I always have a flea shampoo (Bye Bye Buzz) from Christies, which I soak the dog in for 10 to 15 minutes. Whilst they are soaking, I spray around the salon with flea spray on any beds and especially the reception area and make sure to ventilate well, the chances are that if any jumped off it will only be a couple, so getting in there quickly before they find a place to hide is the best thing to do. Any bedding can go on a 90 degree wash which will kill any live fleas. When it’s time to rinse the dog, all the live fleas will be dead, and you can carry on with your job as normal. This isn’t to say they will stay flea free as unfortunately if they are riddled then the fleas will be in their bed at home, the carpets and the furniture and they will pick them back up as soon as they get home. In this circumstance all you can do is advise the owner of the importance of regular flea and tick treatments from the vets.
In Spring and Summer I like to use the Bye Bye Buzz shampoo and spray which is a natural flea repellent with citronella in so it naturally deters fleas and ticks, I use this on my dogs and also on customers dogs at their request and it’s amazing for repelling those nasty critters. In regards to your next dogs coming in, if they are regularly treated for fleas even if one rogue flea escapes your deep cleaning methods then as soon as they bite a treated dog, it will die anyway so try not to panic too much.

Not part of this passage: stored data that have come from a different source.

Lemma grows_ret {A} (a : A) : grows (mret a).
Proof. intros s b s' [= <- <-]. done. Qed.
Lemma grows_undefined {A} : grows (@undefined A).
Proof. by intros s a s' ?. Qed.
Lemma grows_bind {A B} (c : R A) (k : A → R B) : grows c → (∀ a, grows (k a)) → grows (c ≫= k).
Proof.
  intros Hc Hk s b s'' E. apply ST_bind_inv in E as (a & s' & E1 & E2).
  etrans; [by eapply Hc|by eapply Hk].
Qed.
Lemma grows_rd n : grows (rd_node n).
Proof. intros s x s' E. unfold rd_node in E. case_match; by simplify_eq. Qed.
Lemma grows_wr n x : grows (wr_node n x).
Proof. intros s u s' [= <- <-]. simpl. rewrite dom_insert_L. apply union_subseteq_r. Qed.
Lemma grows_root : grows get_root.
Proof. by intros s a s' [= <- <-]. Qed.
Lemma grows_set_root n : grows (set_root n).
Proof. by intros s a s' [= <- <-]. Qed.
Lemma grows_max_depth : grows get_max_depth.
Proof. by intros s a s' [= <- <-]. Qed.
Lemma grows_set_max_depth n : grows (set_max_depth n).
Proof. by intros s a s' [= <- <-]. Qed.

Create HintDb grows.
#[export] Hint Resolve grows_ret grows_undefined grows_rd grows_wr grows_root grows_set_root
  grows_max_depth grows_set_max_depth : grows.
(** The padding divides the bits that are still in the register. *)
Lemma padded_bit s b : 0 ≤ s < 2 ^ 16 →
  flush P (crc16_bit P s b) = step 16 P (flush P s) b.
Proof.
  intros Hs. unfold step. rewrite <- bit_through. unfold flush.
  rewrite crc16_bit_zero, zero_steps_lxor, Nat.iter_swap by (assumption || lia). reflexivity.
Qed.

Lemma crc16_bit_range s b : 0 ≤ s < 2 ^ 16 → 0 ≤ crc16_bit P s b < 2 ^ 16.
Proof.
  intros Hs. rewrite crc16_bit_zero by done. apply lxor_range; [lia|apply zero_step_range; lia|].
  destruct b; simpl; lia.
Qed.

Lemma padding_steps n s : 0 ≤ s < 2 ^ 16 →
  foldl (crc16_bit P) s (replicate n false) = Nat.iter n (zero_step 16 P) s.
Proof.
  revert s. induction n as [|n IH]; intros s Hs; [done|]. cbn [replicate foldl].
  rewrite IH by (by apply crc16_bit_range). rewrite crc16_bit_zero, Z.lxor_0_r by done.
  by rewrite <- Nat.iter_succ_r.
Qed.

Lemma flush_padding s : 0 ≤ s < 2 ^ 16 → foldl (crc16_bit P) s (replicate 16 false) = flush P s.
Proof. intros Hs. unfold flush. by apply padding_steps. Qed.
Opaque flush.

Lemma padded_bits bits s : 0 ≤ s < 2 ^ 16 →
  0 ≤ foldl (crc16_bit P) s bits < 2 ^ 16 ∧
  flush P (foldl (crc16_bit P) s bits) = divide 16 P (flush P s) bits.
Proof.
  unfold divide. revert s. induction bits as [|b bits IH]; intros s Hs; [done|].
  cbn [foldl]. rewrite <- padded_bit by done. apply IH. by apply crc16_bit_range.
Qed.

Lemma crc16_divides src initial_value : 0 ≤ initial_value < 2 ^ 16 → Forall is_byte src →
  crc16 src P initial_value true =
  divide 16 P (flush P initial_value) (src ≫= msb_first).
Proof.
  intros Hi Hl. unfold crc16. rewrite foldl_app.
  assert (src ≫= byte_bits = src ≫= msb_first) as ->.
  { induction Hl as [|x l Hx Hl IH]; [done|].
    by rewrite !bind_cons, IH, byte_bits_msb. }
  destruct (padded_bits (src ≫= msb_first) initial_value Hi) as [Hr <-].
  by apply flush_padding.
Qed.
End padded.

(** ** The claim *)

Lemma not32_range x : 0 ≤ not32 x < 2 ^ 32.
Proof. apply u32_range. Qed.

Lemma not32_twice x : 0 ≤ x < 2 ^ 32 → not32 (not32 x) = x.
Proof. intros Hx. unfold not32, u32, Z.lnot. Z.to_euclidean_division_equations; lia. Qed.

(** C33. Each routine leaves the register of the division of the message bits by its
    polynomial, from the register the seed stands for: the table of [crc8_ccitt] and
    the byte operations of [crc16_itu_t] with the bits from the highest on,
    [crc16_ccitt] and [crc32_ieee_update] with the bits from the lowest on and
    reflected registers, the latter with inverted ones, and [crc16] with padding for
    every polynomial.  The division from the register 0 leaves the remainder: the
    message followed by w zeros, less the result, is a multiple of the polynomial
    over the field of two elements, and the result is below x^w. *)
Theorem crc_routines_divide l seed8 seed16 crc P :
  Forall is_byte l → is_byte seed8 → 0 ≤ seed16 < 2 ^ 16 → 0 ≤ crc < 2 ^ 32 → 0 ≤ P < 2 ^ 16 →
  crc8_ccitt seed8 l = divide 8 0x07 seed8 (l ≫= msb_first) ∧
  crc16 l P seed16 true = divide 16 P (flush P seed16) (l ≫= msb_first) ∧
  crc16_itu_t seed16 l = divide 16 0x1021 seed16 (l ≫= msb_first) ∧
  reflect 16 (crc16_ccitt seed16 l) = divide 16 0x1021 (reflect 16 seed16) (l ≫= lsb_first) ∧
  reflect 32 (not32 (crc32_ieee_update crc l)) =
    divide 32 0x04C11DB7 (reflect 32 (not32 crc)) (l ≫= lsb_first) ∧
  (∀ w Q bits, 0 < w → 0 ≤ Q < 2 ^ w →
     0 ≤ divide w Q 0 bits < 2 ^ w ∧
     multiple (Z.lxor (2 ^ w) Q) (Z.lxor (message bits * 2 ^ w) (divide w Q 0 bits))).
Proof.
  intros Hl H8 H16 H32 HP. split_and!.
  - by apply crc8_divides.
  - by apply crc16_divides.
  - by apply itu_t_divides.
  - by apply ccitt_divides.
  - unfold crc32_ieee_update. rewrite not32_twice.
    + apply crc32_divides; [apply not32_range|done].
    + apply crc32_range; [apply not32_range|done].
  - intros w Q bits Hw HQ. split; [apply divide_range; lia|by apply divide_remainder].
Qed.

(** The check value of "123456789" for each routine. *)
Definition digits : list Z := [49; 50; 51; 52; 53; 54; 55; 56; 57].

Lemma crc_check_values :
  crc8_ccitt 0 digits = 0xF4 ∧ crc16_itu_t 0 digits = 0x31C3 ∧ crc16 digits 0x1021 0 true = 0x31C3 ∧
  crc16_ccitt 0 digits = 0x2189 ∧ crc32_ieee digits = 0xCBF43926.
Proof. vm_compute. done. Qed.

Lemma crc_routines_divide_witness :
  crc8_ccitt 0 digits = divide 8 0x07 0 (digits ≫= msb_first) ∧
  crc16_itu_t 0xffff digits = divide 16 0x1021 0xffff (digits ≫= msb_first).
Proof.
  destruct (crc_routines_divide digits 0 0xffff 0 0x1021) as (H1 & _ & H2 & _).
  - unfold digits, is_byte. repeat constructor; lia.
  - unfold is_byte. lia.
  - lia.
  - lia.
  - lia.
  - split; [exact H1|exact H2].
Defined.
(* ===== verification/Logic.v ===== *)
(** * A program logic for kernel code

    [wp I me m k Q]: run from the state [k] by the thread [me], the code [m] is
    never stuck, ends in a state and with a result related by [Q], and gives the
    CPU away only in states that satisfy [I]; it may assume [I], and that it is
    the current thread again, when it is resumed.  Total correctness: there is
    no partial outcome.  With [I] false the code does not switch threads. *)

From S2P Require Import Prelude Dlist Kernel.

Section logic.
Context (I : kernel → Prop) (me : nat).

Fixpoint safe {A} (o : outcome A) (Q : A → kernel → Prop) : Prop :=
  match o with
  | Done a k => Q a k
  | Swapped k r => I k ∧ ∀ k', I k' → current k' = me → safe (r k') Q
  | Stuck => False
  end.

Definition wp {A} (m : K A) (k : kernel) (Q : A → kernel → Prop) : Prop := safe (m k) Q.

Lemma safe_mono {A} (o : outcome A) (Q Q' : A → kernel → Prop) :
  safe o Q → (∀ a k, Q a k → Q' a k) → safe o Q'.
Proof.
  intros Ho HQ. induction o as [a k|k r IH|]; simpl in *; [auto| |done].
  destruct Ho as [HI Hr]. split; [done|]. intros k' ??. apply IH; auto.
Qed.

Lemma safe_bind {A B} (o : outcome A) (f : A → K B) Q :
  safe o (λ a k, safe (f a k) Q) → safe (outcome_bind o f) Q.
Proof.
  intros Ho. induction o as [a k|k r IH|]; simpl in *; [done| |done].
  destruct Ho as [HI Hr]. split; [done|]. intros k' ??. apply IH; auto.
Qed.

Lemma wp_mono {A} (m : K A) k (Q Q' : A → kernel → Prop) :
  wp m k Q → (∀ a k, Q a k → Q' a k) → wp m k Q'.
Proof. apply safe_mono. Qed.

Lemma wp_bind {A B} (m : K A) (f : A → K B) k Q :
  wp m k (λ a k', wp (f a) k' Q) → wp (m ≫= f) k Q.
Proof. apply safe_bind. Qed.

Lemma wp_bind_inv {A B} (m : K A) (f : A → K B) k Q :
  wp (m ≫= f) k Q → wp m k (λ a k', wp (f a) k' Q).
Proof.
  unfold wp, mbind, K_bind. generalize (m k) as o. intros o Ho.
  induction o as [a k1|k1 r IH|]; simpl in *; [done| |done].
  destruct Ho as [HI Hr]. split; [done|]. intros k' ??. apply IH; auto.
Qed.

Lemma wp_ret {A} (a : A) k (Q : A → kernel → Prop) : Q a k → wp (mret a) k Q.
Proof. done. Qed.

Lemma wp_gets {A} (f : kernel → A) k (Q : A → kernel → Prop) : Q (f k) k → wp (gets f) k Q.
Proof. done. Qed.

Lemma wp_modify f k (Q : unit → kernel → Prop) : Q tt (f k) → wp (modify f) k Q.
Proof. done. Qed.

Lemma wp_of_option {A} (o : option A) a k (Q : A → kernel → Prop) :
  o = Some a → Q a k → wp (of_option o) k Q.
Proof. intros ->. done. Qed.

Lemma wp_when (b : bool) m k Q :
  (b = true → wp m k Q) → (b = false → Q tt k) → wp (when b m) k Q.
Proof. destruct b; intros H1 H2; [by apply H1|by apply H2]. Qed.

Lemma wp_if {A} (b : bool) (m1 m2 : K A) k Q :
  (b = true → wp m1 k Q) → (b = false → wp m2 k Q) → wp (if b then m1 else m2) k Q.
Proof. destruct b; auto. Qed.

Lemma wp_dl {A} (m : ST _ A) k a h (Q : A → kernel → Prop) :
  m (nodes k) = Some (a, h) → Q a (set_nodes (λ _, h) k) → wp (dl m) k Q.
Proof. unfold wp, dl. intros ->. done. Qed.

(** Reads of the lists leave the kernel unchanged. *)
Lemma wp_dl_read {A} (m : ST _ A) k a (Q : A → kernel → Prop) :
  m (nodes k) = Some (a, nodes k) → Q a k → wp (dl m) k Q.
Proof. intros E HQ. eapply wp_dl; [done|]. by destruct k. Qed.

Lemma wp_get_thread t th k (Q : k_thread → kernel → Prop) :
  threads k !! t = Some th → Q th k → wp (get_thread t) k Q.
Proof. intros E HQ. apply wp_bind, wp_gets. by eapply wp_of_option. Qed.

Lemma wp_upd_thread t f th k (Q : unit → kernel → Prop) :
  threads k !! t = Some th → Q tt (set_threads (λ m, <[t := f th]> m) k) →
  wp (upd_thread t f) k Q.
Proof. intros E HQ. by eapply wp_bind, wp_get_thread. Qed.

Lemma wp_get_timeout l to k (Q : timeout → kernel → Prop) :
  timeouts k !! l = Some to → Q to k → wp (get_timeout l) k Q.
Proof. intros E HQ. apply wp_bind, wp_gets. by eapply wp_of_option. Qed.

Lemma wp_upd_timeout l f to k (Q : unit → kernel → Prop) :
  timeouts k !! l = Some to → Q tt (set_timeouts (λ m, <[l := f to]> m) k) →
  wp (upd_timeout l f) k Q.
Proof. intros E HQ. by eapply wp_bind, wp_get_timeout. Qed.

Lemma wp_irq_lock k (Q : bool → kernel → Prop) :
  Q (irq_enabled k) (set_irq (λ _, false) k) → wp irq_lock k Q.
Proof. done. Qed.

Lemma wp_irq_unlock key k (Q : unit → kernel → Prop) :
  Q tt (set_irq (λ e, e || key) k) → wp (irq_unlock key) k Q.
Proof. done. Qed.

Lemma wp_thread_of_null k (Q : option nat → kernel → Prop) :
  Q None k → wp (thread_of_qnode None) k Q.
Proof. done. Qed.

Lemma wp_thread_of_qnode t k (Q : option nat → kernel → Prop) :
  Q (Some t) k → wp (thread_of_qnode (Some (QNODE t))) k Q.
Proof. done. Qed.

(** A locked section restores the interrupt state it found. *)
Lemma wp_LOCKED {A} (m : K A) k (Q : A → kernel → Prop) :
  wp m (set_irq (λ _, false) k)
     (λ a k', irq_enabled k' = false ∧ Q a (set_irq (λ _, irq_enabled k) k')) →
  wp (LOCKED m) k Q.
Proof.
  intros Hm. apply wp_bind, wp_irq_lock, wp_bind. eapply wp_mono; [done|].
  simpl. intros a k' [Hirq HQ]. apply wp_bind, wp_irq_unlock, wp_ret.
  replace (set_irq (λ e, e || irq_enabled k) k') with (set_irq (λ _, irq_enabled k) k');
    [done|]. unfold set_irq. by rewrite Hirq.
Qed.

(** The same section written with [irq_lock] and [irq_unlock]. *)
Lemma wp_bracket {A} (m : K A) k (Q : unit → kernel → Prop) :
  wp m (set_irq (λ _, false) k)
     (λ _ k', irq_enabled k' = false ∧ Q tt (set_irq (λ _, irq_enabled k) k')) →
  wp (key ← irq_lock; _ ← m; irq_unlock key) k Q.
Proof.
  intros Hm. apply wp_bind, wp_irq_lock, wp_bind. eapply wp_mono; [done|].
  simpl. intros a k' [Hirq HQ]. apply wp_irq_unlock.
  replace (set_irq (λ e, e || irq_enabled k) k') with (set_irq (λ _, irq_enabled k) k');
    [done|]. unfold set_irq. by rewrite Hirq.
Qed.
End logic.

(** Code that runs to completion: no switch, no stuck state. *)
Abbreviation wpd := (wp (λ _, False) 0).

Lemma wpd_done {A} (m : K A) k (Q : A → kernel → Prop) :
  wpd m k Q ↔ ∃ a k', m k = Done a k' ∧ Q a k'.
Proof.
  unfold wp. split.
  - destruct (m k) as [a k'| |]; simpl; [eauto|tauto|done].
  - intros (a&k'&->&?). done.
Qed.

Lemma wpd_wp {A} I me (m : K A) k (Q : A → kernel → Prop) : wpd m k Q → wp I me m k Q.
Proof. intros (a&k'&E&HQ)%wpd_done. unfold wp. by rewrite E. Qed.

(** Using the specification of a called function. *)
Lemma wp_use {A} I me (m : K A) k (P Q : A → kernel → Prop) :
  wpd m k P → (∀ a k', P a k' → Q a k') → wp I me m k Q.
Proof. intros Hm HQ. eapply wp_mono; [by apply wpd_wp|done]. Qed.

Lemma wpd_mono {A} (m : K A) k (Q Q' : A → kernel → Prop) :
  wpd m k Q → (∀ a k, Q a k → Q' a k) → wpd m k Q'.
Proof. apply wp_mono. Qed.

(** Kernel code is deterministic. *)
Lemma wpd_and {A} (m : K A) k (Q Q' : A → kernel → Prop) :
  wpd m k Q → wpd m k Q' → wpd m k (λ a k', Q a k' ∧ Q' a k').
Proof.
  intros (a&k'&E&HQ)%wpd_done (a2&k2&E'&HQ')%wpd_done. rewrite E in E'. simplify_eq.
  apply wpd_done. eauto.
Qed.

(** Locking and unlocking the interrupts leaves the kernel as it was. *)
Lemma irq_restore k : set_irq (λ e, e || irq_enabled k) (set_irq (λ _, false) k) = k.
Proof. by destruct k. Qed.

(** Threads that are switched out come back with the return value that was
    stored in them. *)
Lemma wp_swap (I : kernel → Prop) me key k th (Q : Z → kernel → Prop) :
  threads k !! current k = Some th →
  I (set_current (λ _, cache k)
      (set_threads (λ m, <[current k := set_swap_return_value (λ _, - EAGAIN)%Z th]> m) k)) →
  (∀ k', I k' → current k' = me → ∃ th', threads k' !! me = Some th' ∧
     Q (swap_return_value th') (set_irq (λ _, key) k')) →
  wp I me (__swap key) k Q.
Proof.
  intros E HI Hr. unfold wp, __swap. rewrite E. split; [done|]. intros k' Hk' Hme.
  destruct (Hr k' Hk' Hme) as (th'&E'&HQ). rewrite Hme, E'. done.
Qed.

(** The code gives the CPU away in a state and with a continuation related by
    [P]. *)
Definition swaps {A} (m : K A) (k : kernel) (P : kernel → (kernel → outcome A) → Prop) : Prop :=
  ∃ k1 r, m k = Swapped k1 r ∧ P k1 r.

Lemma wpd_swaps {A B} (m : K A) (f : A → K B) k P :
  wpd m k (λ a k', swaps (f a) k' P) → swaps (m ≫= f) k P.
Proof.
  intros (a&k'&E&k1&r&E'&HP)%wpd_done. exists k1, r. split; [|done].
  unfold mbind, K_bind. by rewrite E.
Qed.

Lemma swaps_bind {A B} (m : K A) (f : A → K B) k P :
  swaps m k (λ k1 r, P k1 (λ k', outcome_bind (r k') f)) → swaps (m ≫= f) k P.
Proof.
  intros (k1&r&E&HP). exists k1, (λ k', outcome_bind (r k') f). split; [|done].
  unfold mbind, K_bind. by rewrite E.
Qed.

(** The code goes on as [fin] from a state that satisfies [Q]. *)
Definition leads {A} (m : K A) (k : kernel) (fin : K A) (Q : kernel → Prop) : Prop :=
  ∃ k1, m k = fin k1 ∧ Q k1.

Lemma wpd_leads {A B} (m : K A) (f : A → K B) k fin Q :
  wpd m k (λ a k', leads (f a) k' fin Q) → leads (m ≫= f) k fin Q.
Proof.
  intros (a&k'&E&k1&E'&HQ)%wpd_done. exists k1. split; [|done].
  unfold mbind, K_bind. by rewrite E.
Qed.

Lemma leads_here {A} (fin : K A) k (Q : kernel → Prop) : Q k → leads fin k fin Q.
Proof. intros HQ. by exists k. Qed.

(** ** Tactics *)

(** One step of symbolic execution; side conditions are left to the caller. *)
Ltac kstep :=
  match goal with
  | |- wp _ _ (mbind _ _) _ _ => apply wp_bind
  | |- wp _ _ (mret _) _ _ => apply wp_ret
  | |- wp _ _ (gets _) _ _ => apply wp_gets
  | |- wp _ _ (modify _) _ _ => apply wp_modify
  | |- wp _ _ irq_lock _ _ => apply wp_irq_lock
  | |- wp _ _ (irq_unlock _) _ _ => apply wp_irq_unlock
  | |- wp _ _ (get_thread _) _ _ => eapply wp_get_thread; [eassumption|]
  | |- wp _ _ (upd_thread _ _) _ _ => eapply wp_upd_thread; [eassumption|]
  | |- wp _ _ (get_timeout _) _ _ => eapply wp_get_timeout; [eassumption|]
  | |- wp _ _ (upd_timeout _ _) _ _ => eapply wp_upd_timeout; [eassumption|]
  | |- wp _ _ (LOCKED _) _ _ => apply wp_LOCKED
  | |- wp _ _ (thread_of_qnode None) _ _ => apply wp_thread_of_null
  | |- wp _ _ (thread_of_qnode (Some (QNODE _))) _ _ => apply wp_thread_of_qnode
  end.
Ltac ksteps := repeat (kstep; cbn beta).
Definition k_thread_cancel (t : nat) : K Z :=
  key ← irq_lock;
  th ← get_thread t;
  active ← _is_thread_timeout_active t;
  if _has_thread_started th || negb active then _ ← irq_unlock key; mret (- EINVAL) else
  _ ← _abort_thread_timeout t;
  _ ← irq_unlock key;
  mret 0.

Definition _k_thread_single_suspend (t : nat) : K unit :=
  ready ← _is_thread_ready t;
  _ ← when ready (_remove_thread_from_ready_q t);
  _mark_thread_as_suspended t.

Definition k_thread_suspend (t : nat) : K unit :=
  key ← irq_lock;
  _ ← _k_thread_single_suspend t;
  cur ← gets current;
  if bool_decide (t = cur) then _ ← _Swap key; mret tt else irq_unlock key.

Definition _k_thread_single_resume (t : nat) : K unit :=
  _ ← _mark_thread_as_not_suspended t; _ready_thread t.

Definition k_thread_resume (t : nat) : K unit :=
  key ← irq_lock;
  _ ← _k_thread_single_resume t;
  _ ← _reschedule key;
  mret tt.

(** The abort functions of the threads. *)
Class AbortFuncs := call_abort : nat → K unit.

Definition _k_thread_single_abort `{AbortFuncs} (t : nat) : K unit :=
  th ← get_thread t;
  _ ← match fn_abort th with Some f => call_abort f | None => mret tt end;
  ready ← _is_thread_ready t;
  _ ← (if (ready : bool) then _remove_thread_from_ready_q t else
       th ← get_thread t;
       _ ← when (_is_thread_pending th) (_unpend_thread_no_timeout t);
       active ← _is_thread_timeout_active t;
       when active (_ ← _abort_thread_timeout t; mret tt));
  _set_thread_states t _THREAD_DEAD.

Definition k_thread_abort `{AbortFuncs} (t : nat) : K unit :=
  key ← irq_lock;
  _ ← _k_thread_single_abort t;
  isr ← _is_in_isr;
  if (isr : bool) then irq_unlock key else
  cur ← gets current;
  if bool_decide (cur = t) then _ ← _Swap key; stuck else
  _ ← _reschedule key; mret tt.

(** ** Specifications *)

Section specs.
Context `{TimeoutFuncs}.
Implicit Types (k : kernel) (g : ghost).

(** The thread [t] is in no queue: its structure may be (re)initialised. *)
Definition unused (k : kernel) (g : ghost) (t : nat) : Prop :=
  t ≠ idle_thread k ∧ t ∉ g_rq g ∧ (∀ w, ¬ in_wq g w t) ∧ TNODE t ∉ (g_tq g).*1.

(** The structure of a new thread, not started. *)
Definition fresh_thread (th : k_thread) : Prop :=
  thread_state th = _THREAD_PRESTART ∧ -128 ≤ prio th < 128 ∧ sched_locked th = 0.

Lemma fresh_bits th j :
  fresh_thread th → 0 ≤ j < 8 → state_bit th j = (2 =? j).
Proof.
  intros [E _] Hj. unfold state_bit. rewrite E.
  assert (j = 0 ∨ j = 1 ∨ j = 2 ∨ j = 3 ∨ j = 4 ∨ j = 5 ∨ j = 6 ∨ j = 7) as Hc by lia.
  by repeat destruct Hc as [->|Hc]; [..|subst].
Qed.

Lemma fresh_not_ready th to : fresh_thread th → ready_now th to = false.
Proof.
  intros Hf. apply not_true_iff_false. intros (_&Hp&_)%ready_now_bits.
  by rewrite fresh_bits in Hp.
Qed.

Lemma inv_new_thread k g t th f :
  inv ∅ k g → g_ex g = None → unused k g t → fresh_thread th →
  inv ∅ (set_timeouts (λ m, <[TNODE t := Timeout None None _INACTIVE f]> m)
           (set_threads (λ m, <[t := th]> m) k)) g.
Proof.
  intros [Hi Hc] Hex (Hni&Hrq&Hwq&Htq) Hf. split; [|done].
  destruct Hi as [Hl Hcur Hth Hidle Hrqd Hwqd Hwdom Hs Htqd Hsum Hk Hin Hdom Hexd].
  assert (∀ t', is_Some (threads k !! t') → is_Some (<[t:=th]> (threads k) !! t')) as Hmono.
  { intros t' Ht'. destruct (decide (t' = t)) as [->|]; [rewrite lookup_insert_eq|rewrite lookup_insert_ne]; eauto. }
  split; simpl; eauto.
  - intros t' th' E. destruct (decide (t' = t)) as [->|Hne].
    + rewrite lookup_insert_eq in E. injection E as <-. rewrite lookup_insert_eq. eexists. split; [done|].
      pose proof (fresh_bits th) as Hb. destruct Hf as (Est&Hp&Hlk).
      split; rewrite ?Hb by done; try done; try lia.
      * rewrite Est. by vm_compute.
      * intros _. split; [rewrite Hb by done; naive_solver|done].
      * intros _. by rewrite fresh_not_ready.
    + rewrite lookup_insert_ne in E by done. destruct (Hth _ _ E) as (to&Eto&Hok).
      exists to. split; [by rewrite lookup_insert_ne by congruence|done].
  - destruct Hidle as (ith&ito&?&?&?&?). exists ith, ito.
    by rewrite !lookup_insert_ne by congruence.
  - eapply sorted_frame; [|done]. intros t' Ht'. unfold prio_of. simpl.
    rewrite lookup_insert_ne; [done|]. by intros ->.
  - intros l d Hld. destruct (Htqd _ _ Hld) as (?&to&?&?). split; [done|]. exists to.
    rewrite lookup_insert_ne; [done|]. intros <-. apply Htq, elem_of_fst. eauto.
  - intros l to E Ha. destruct (decide (l = TNODE t)) as [->|Hne].
    + rewrite lookup_insert_eq in E. injection E as <-. done.
    + rewrite lookup_insert_ne in E by done. specialize (Hk _ _ E Ha). by destruct l; naive_solver.
  - intros l to E Hl' He. destruct (decide (l = TNODE t)) as [->|Hne].
    + rewrite lookup_insert_eq in E. injection E as <-. intros Ha. by apply Ha.
    + rewrite lookup_insert_ne in E by done. by eapply Hin.
  - intros l [to E]. destruct (decide (l = TNODE t)) as [->|Hne]; [done|].
    rewrite lookup_insert_ne in E by done. eauto.
  - intros e l E. by rewrite Hex in E.
Qed.

(** The kernel with the structure of the thread [t] initialised. *)
Definition with_thread (t : nat) (th : k_thread) (k : kernel) : kernel :=
  set_timeouts (λ m, <[TNODE t := Timeout None None _INACTIVE None]> m)
    (set_threads (λ m, <[t := th]> m) k).

Lemma setup_run k t p opts c :
  t ≠ current k → threads k !! current k = Some c →
  wpd (_setup_new_thread t p opts) k
    (λ _ k', ∃ th, k' = with_thread t th k ∧ fresh_thread th ∧ prio th = s8 p ∧
       user_options th = u8 opts ∧ fn_abort th = None ∧ resource_pool th = resource_pool c).
Proof.
  intros Hne Ec.
  unfold _setup_new_thread, _new_thread_init, _init_thread_base, _init_thread_timeout, _init_timeout.
  kstep. kstep. kstep. kstep. kstep.
  eapply wp_upd_thread; [simpl; apply lookup_insert_eq|]. kstep. kstep.
  simpl. kstep. eapply wp_get_thread; [simpl; by rewrite !lookup_insert_ne|].
  eapply wp_upd_thread; [simpl; apply lookup_insert_eq|]. simpl.
  unfold set_threads, set_timeouts; simpl. rewrite !insert_insert_eq.
  eexists. split; [reflexivity|]. split; [|done]. split_and!; try done; apply s8_range.
Qed.

Lemma setup_spec k g t p opts c :
  inv ∅ k g → g_ex g = None → unused k g t → t ≠ current k → threads k !! current k = Some c →
  wpd (_setup_new_thread t p opts) k
    (λ _ k', inv ∅ k' g ∧ ∃ th, k' = with_thread t th k ∧ fresh_thread th ∧ prio th = s8 p ∧
       user_options th = u8 opts ∧ fn_abort th = None ∧ resource_pool th = resource_pool c).
Proof.
  intros Hi Hex Hu Hne Ec. eapply wpd_mono; [by apply setup_run|]. cbn beta.
  intros _ k' (th&->&Hf&?). split; [exact (inv_new_thread k g t th None Hi Hex Hu Hf)|]. by exists th.
Qed.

Obviously in an ideal world none of the dogs would have fleas but at this time of the year it’s hard to navigate. Always remember a dog has more chance of picking up fleas from the bush they love to wee up against in their own garden, than they do your salon. We do however turn away repeat offenders of being riddled with fleas. We charge a flea fee if we have to use flea products on any dogs that come with fleas which acts as a deterrent to ensure everyone keeps up to date with the regular flea treatments. Most vets actually offer a monthly payment plan for such medicines which really helps if you can get signed up to one!
Ticks we actually see a lot more of then fleas in the salon and in Spring/Summer they can be rife. Lyme’s disease can be common in parasites, so it’s very important to keep a close eye. Regular grooming is so good for the dogs as when we bath and dry them the coat separates, enabling us to see everything that can be hiding at the root of the hair, including ticks. Again, regular tick treating will mean any ticks that latch onto your pet at feed will ingest the treatment and be killed, but it still has to attach and feed to do that so it’s important for owners to brush through their dogs at home after a walk in long grass to get any ticks out. Along with regular grooming this should be enough. I once groomed a dog that had a whopping 42 ticks on him! We actually had to send him immediately to the vets as he seemed very lethargic and it turned out he had anaemia!
It's important for not only professional groomers but also for pet owners to have a tick pick at hand and familiarise yourself in how to get a tick out. There is so much bad advice about getting ticks out such as smothering them with Vaseline or just yanking them out. Both can be very dangerous! By smothering a tick, it will indeed eventually die but after regurgitating it’s whole contents back into your dog including any diseases. And by just yanking them out with tweezers, you are at a high probability of leaving the head of the tick inside the dog as it detaches with force, which will lead to an infection. The correct way is to gently slide a tick pick under and turn anticlockwise to remove the tick. I then personally squash them to ensure they are dead. Deer ticks are particularly hard to find as they are very small and very red but these ones are much more likely to carry Lymes disease which once infected is a lifelong conditi
So to summarise, here are my top tips to keeping your dogs flea and tick free:
1. Regular flea and tick treatments from your vet especially important if your dog is a forager.
2. Regular grooming so the coat is well kept and so we can see the skin.
3. Use natural products to aid with flea and tick repellent in high parasite seasons such as spring and summer.
4. Always have a tick pick available
One final note, Ticks can also attach themselves to us and our children so after walking in long grass it’s important to check ourselves over as well as our pets!